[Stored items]
= = =
(* ===== verification/V8Queue.v ===== *)
(** * The v8 queue (src/src/v8/queue.rs)

    Producer and consumer heads are a block pointer and a separate index word:
    [(((nv + 1) * ns) * token + offset) << 1 | has_next], where [token] counts
    the blocks and an offset of [nv * ns] marks a head whose owner is moving it
    to the next block. *)

From S2P Require Import Prelude Prog Layout Geometry V8Block.

Section queue.
Context {T : Type} `{V8Geometry} `{Profile}.

Definition decode_index (ridx : Z) : Z * Z * Z :=
  let d := ridx / ns in (d / (nv + 1), d mod (nv + 1), ridx mod ns).

(** [(((nv + 1) * ns) * token + off) << 1) + has_next]: the multiplication and
    the additions are checked in debug builds, the shift drops the top bit. *)
Definition encode_index (token off has_next : Z) : prog (v8E T) Z :=
  a ← umul ((nv + 1) * ns) token;
  b ← uadd a off;
  Ret (wrapping (b * 2) + has_next).

(** [UBQ::with_config] for a validated geometry. *)
Definition v8_with_config : prog (v8E T) unit :=
  b ← OwnedBlock_new;
  act (VStore PBlock b);;
  act (VStore PIndex 0);;
  act (VStore CBlock b);;
  act (VStore CIndex 0);;
  act (VStore FlHead 0).

(** Copies [vs] into consecutive slots of one virtual block. *)
Fixpoint copy_in (b vb off : Z) (vs : list T) : prog (v8E T) unit :=
  match vs with
  | [] => Ret tt
  | v :: vs => act (VWrite b vb off v);; copy_in b vb (off + 1) vs
  end.

(** Moves [count] values of one virtual block out, behind [out]. *)
Fixpoint copy_out (b vb off : Z) (count : nat) (out : list T) : prog (v8E T) (list T) :=
  match count with
  | O => Ret out
  | S count => v ← act (VRead b vb off); copy_out b vb (off + 1) count (out ++ [v])
  end.

(** The end of the chain that starts at [curr] gets the new blocks. *)
Definition append_chain (fuel : nat) (block blocks : Z) : prog (v8E T) unit :=
  loop fuel (λ curr,
    nx ← act (VLoad (BNext curr));
    if nx =? 0 then act (VStore (BNext curr) blocks);; Ret (inr tt)
    else Ret (inl nx)) block.

Definition advance_producer (fuel : nat) (block token off len : Z) (blocks : BlockList) :
  prog (v8E T) unit :=
  append_chain fuel block (into_raw blocks);;
  '(rem, blk, off, depth) ← loop fuel (λ '(rem, blk, off, depth),
    room ← usub (nv * ns) off;
    if room <=? rem then
      nx ← act (VLoad (BNext blk));
      Ret (inl (rem - room, nx, 0, depth + 1))
    else Ret (inr (rem, blk, off, depth))) (len, block, off, 0);
  nx ← act (VLoad (BNext blk));
  let has_next := if negb (nx =? 0) then 1 else 0 in
  act (VStore PBlock blk);;
  token ← uadd token depth;
  pos ← uadd off rem;
  w ← encode_index token pos has_next;
  act (VStore PIndex w).

(** The copy loop of [write_from]: [vs] are the values not yet moved. *)
Definition write_loop (fuel : nat) (block vblock offset : Z) (vs : list T) : prog (v8E T) unit :=
  loop fuel (λ '(block, vblock, offset, vs),
    match vs with
    | [] => Ret (inr tt)
    | _ =>
        let count := Z.min (ns - offset) (Z.of_nat (length vs)) in
        vblock_ok vblock;;
        slots_ok vblock offset;;
        nx ← (if vblock + 1 =? nv then act (VLoad (BNext block)) else Ret 0);
        copy_in block vblock offset (take (Z.to_nat count) vs);;
        act (VFetchAdd (VProduced block vblock) count);;
        Ret (inl (if vblock + 1 =? nv then (nx, 0, 0, drop (Z.to_nat count) vs)
                  else (block, vblock + 1, 0, drop (Z.to_nat count) vs)))
    end) (block, vblock, offset, vs).

(** One round of [write_from]'s loop on a head that is not in transition: blocks
    are acquired if the batch may need more, then the range is reserved.  The
    blocks that were not linked are returned with the next round. *)
Definition write_reserve (fuel : nat) (vs : list T) (block index : Z) (blocks : BlockList) :
  prog (v8E T) (BlockList * option Z) :=
  let len := Z.of_nat (length vs) in
  let has_next := Z.land index 1 in
  let '(token, vblock, offset) := decode_index (Z.shiftr index 1) in
  n ← uadd (bl_len blocks) (has_next + 1);
  room ← umul (nv * ns) n;
  room ← usub room (ns * vblock + offset);
  blocks ← (if room <=? len then
      have ← umul (nv * ns) (bl_len blocks);
      more ← fl_acquire fuel (div_ceil (saturating_sub len have) (nv * ns));
      add_assign blocks more
    else Ret blocks);
  last ← uadd (vblock * ns + offset) len;
  new_index ← encode_index token (Z.min last (nv * ns)) has_next;
  r ← act (VCas true PIndex index new_index);
  match r with
  | inl _ =>
      (if (Z.shiftr new_index 1 / ns) mod (nv + 1) =? nv then
         advance_producer fuel block token (vblock * ns + offset) len blocks;;
         write_loop fuel block vblock offset vs
       else
         write_loop fuel block vblock offset vs;;
         BlockList_drop fuel blocks);;
      Ret (blocks, None)
  | inr real => Ret (blocks, Some real)
  end.

(** [write_from]: [vs] are the values behind [src]. *)
Definition write_from (fuel : nat) (vs : list T) : prog (v8E T) unit :=
  let len := Z.of_nat (length vs) in
  if len =? 0 then Ret tt else
  index ← act (VLoad PIndex);
  block ← act (VLoad PBlock);
  blocks ← fl_acquire fuel (len / (nv * ns));
  loop fuel (λ '(index, block, blocks),
    let '(token, vblock, offset) := decode_index (Z.shiftr index 1) in
    if vblock =? nv then
      index ← act (VLoad PIndex);
      block ← act (VLoad PBlock);
      Ret (inl (index, block, blocks))
    else
      '(block, blocks, installed) ← (if block =? 0 then
          l ← fl_acquire fuel 1;
          let new := into_raw l in
          r ← act (VCas false PBlock 0 new);
          match r with
          | inl _ => act (VStore CBlock new);; Ret (new, blocks, true)
          | inr _ =>
              l ← from_raw fuel new;
              blocks ← add_assign blocks l;
              Ret (block, blocks, false)
          end
        else Ret (block, blocks, true));
      if negb installed then
        index ← act (VLoad PIndex);
        block ← act (VLoad PBlock);
        Ret (inl (index, block, blocks))
      else
        '(blocks, failed) ← write_reserve fuel vs block index blocks;
        match failed with
        | None => Ret (inr tt)
        | Some real =>
            block ← act (VLoad PBlock);
            Ret (inl (real, block, blocks))
        end) (index, block, blocks).

Definition v8_push (fuel : nat) (value : T) : prog (v8E T) unit := write_from fuel [value].

Definition v8_push_batch (fuel : nat) (items : list T) : prog (v8E T) unit := write_from fuel items.

(** The wait for the producer to leave the block behind: its index, settled. *)
Definition await_producer (fuel : nat) (token : Z) : prog (v8E T) Z :=
  pidx ← act (VLoad PIndex);
  loop fuel (λ pidx,
    let pdiv := pidx / ns in
    if (pdiv / (nv + 1) =? token) || (pdiv mod (nv + 1) =? nv) then
      pidx ← act (VLoad PIndex);
      Ret (inl (Z.shiftr pidx 1))
    else Ret (inr pidx)) (Z.shiftr pidx 1).

(** One round of [advance_consumer]'s loop on the block pointer, the index and
    the length of the reservation: skip a sentinel, claim a whole block, or settle
    and return the length. *)
Definition advance_round (pidx cap : Z) (st : Z * Z * Z) : prog (v8E T) (Z * Z * Z + Z) :=
  let '(blk, new_index, len) := st in
  let nidx := Z.shiftr new_index 1 in
  let ndiv := nidx / ns in
  if ndiv / (nv + 1) =? pidx / ns / (nv + 1) then
    act (VStore CBlock blk);;
    left ← usub cap len;
    avail ← usub pidx nidx;
    let new_index := wrapping ((nidx + Z.min left avail) * 2) in
    len ← uadd len (Z.shiftr new_index 1 - nidx);
    act (VStore CIndex new_index);;
    Ret (inr len)
  else if ndiv mod (nv + 1) =? nv then
    blk ← act (VLoad (BNext blk));
    next ← uadd nidx ns;
    Ret (inl (blk, wrapping (next * 2) + 1, len))
  else
    left ← usub cap len;
    let count := Z.min left (nv * ns) in
    len ← uadd len count;
    next ← uadd nidx count;
    let new_index := wrapping (next * 2) + 1 in
    if count <? nv * ns then
      act (VStore CBlock blk);;
      act (VStore CIndex new_index);;
      Ret (inr len)
    else Ret (inl (blk, new_index, len)).

Definition advance_consumer (fuel : nat) (block token new_index cap len : Z) : prog (v8E T) Z :=
  pidx ← await_producer fuel token;
  loop fuel (advance_round pidx cap) (block, new_index, len).

(** The wait for the values of one segment. *)
Definition await_values (fuel : nat) (block token vblock offset count : Z) : prog (v8E T) unit :=
  loop fuel (λ _ : unit,
    produced ← act (VLoad (VProduced block vblock));
    if produced =? ns then Ret (inr tt) else
    pindex ← act (VLoad PIndex);
    let pidx := Z.shiftr pindex 1 in
    if (pidx / ns =? (nv + 1) * token + vblock) && (produced =? pidx mod ns) &&
       (offset + count <=? produced) then Ret (inr tt)
    else Ret (inl tt)) tt.

(** The completion of one segment. *)
Definition complete_segment (fuel : nat) (block vblock count : Z) : prog (v8E T) unit :=
  old ← act (VFetchAdd (VConsumed block vblock) count);
  consumed ← uadd old count;
  if consumed =? ns then
    old ← act (VFetchAdd (ConsumedVBlocks block) 1);
    done ← uadd old 1;
    if done =? nv then fl_recycle fuel block else Ret tt
  else Ret tt.

(** One round of the copy loop of [read_into]: [remaining] values are still to be
    read. *)
Definition read_round (fuel : nat) (st : Z * Z * Z * Z * Z * list T) :
  prog (v8E T) (Z * Z * Z * Z * Z * list T + list T) :=
  let '(block, token, vblock, offset, remaining, out) := st in
  if remaining =? 0 then Ret (inr out) else
  let count := Z.min (ns - offset) remaining in
  vblock_ok vblock;;
  await_values fuel block token vblock offset count;;
  slots_ok vblock offset;;
  out ← copy_out block vblock offset (Z.to_nat count) out;
  nx ← (if vblock + 1 =? nv then act (VLoad (BNext block)) else Ret 0);
  complete_segment fuel block vblock count;;
  Ret (inl (if vblock + 1 =? nv then (nx, token + 1, 0, 0, remaining - count, out)
            else (block, token, vblock + 1, 0, remaining - count, out))).

Definition read_loop (fuel : nat) (block token vblock offset left : Z) (out : list T) :
  prog (v8E T) (list T) :=
  loop fuel (read_round fuel) (block, token, vblock, offset, left, out).

(** The consumer's proposal: [None] when there is nothing to read. *)
Definition read_propose (index cap : Z) : prog (v8E T) (option Z) :=
  let has_next := Z.land index 1 in
  let ridx := Z.shiftr index 1 in
  let '(token, vblock, offset) := decode_index ridx in
  last ← uadd (vblock * ns + offset) cap;
  new_index ← encode_index token (Z.min last (nv * ns)) has_next;
  if has_next =? 0 then
    pindex ← act (VLoad PIndex);
    let pidx := Z.shiftr pindex 1 in
    if ridx =? pidx then Ret None else
    if token =? pidx / ((nv + 1) * ns) then
      let new_index := Z.min new_index (wrapping (pidx * 2)) in
      Ret (Some (Z.land new_index (usize_not 1)))
    else Ret (Some (Z.lor new_index 1))
  else Ret (Some new_index).

(** [read_into]: the values written behind [dst]. *)
Definition read_into (fuel : nat) (cap : Z) : prog (v8E T) (list T) :=
  if cap =? 0 then Ret [] else
  index ← act (VLoad CIndex);
  block ← act (VLoad CBlock);
  loop fuel (λ '(index, block),
    let ridx := Z.shiftr index 1 in
    let '(token, vblock, offset) := decode_index ridx in
    if vblock =? nv then
      index ← act (VLoad CIndex);
      block ← act (VLoad CBlock);
      Ret (inl (index, block))
    else
      proposal ← read_propose index cap;
      match proposal with
      | None => Ret (inr [])
      | Some new_index =>
          if block =? 0 then
            index ← act (VLoad CIndex);
            block ← act (VLoad CBlock);
            Ret (inl (index, block))
          else
            r ← act (VCas true CIndex index new_index);
            match r with
            | inl _ =>
                let nidx := Z.shiftr new_index 1 in
                len ← usub nidx ridx;
                len ← (if (nidx / ns) mod (nv + 1) =? nv
                       then advance_consumer fuel block token new_index cap len
                       else Ret len);
                out ← read_loop fuel block token vblock offset len [];
                Ret (inr out)
            | inr real =>
                block ← act (VLoad CBlock);
                Ret (inl (real, block))
            end
      end) (index, block).

Definition v8_pop (fuel : nat) : prog (v8E T) (option T) :=
  out ← read_into fuel 1;
  Ret (head out).

(** [pop_batch]: [cap] is the length of the buffer. *)
Definition v8_pop_batch (fuel : nat) (cap : Z) : prog (v8E T) (list T) := read_into fuel cap.

Definition flush_freelist (fuel : nat) : prog (v8E T) Z := fl_flush fuel.

(** [Drop for UBQ], followed by the drop of its free list. *)
Definition V8_drop (fuel : nat) : prog (v8E T) unit :=
  block ← act (VLoad CBlock);
  act (VStore CBlock 0);;
  act (VStore PBlock 0);;
  blocks ← from_raw fuel block;
  drain_list fuel blocks;;
  FreeList_drop fuel.

End queue.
= = =
*TASK ITEM*.
Tally the lines above in which the string "option" occurs, and give the total with nothing added.

*RESPONSE TO THE TASK*.
3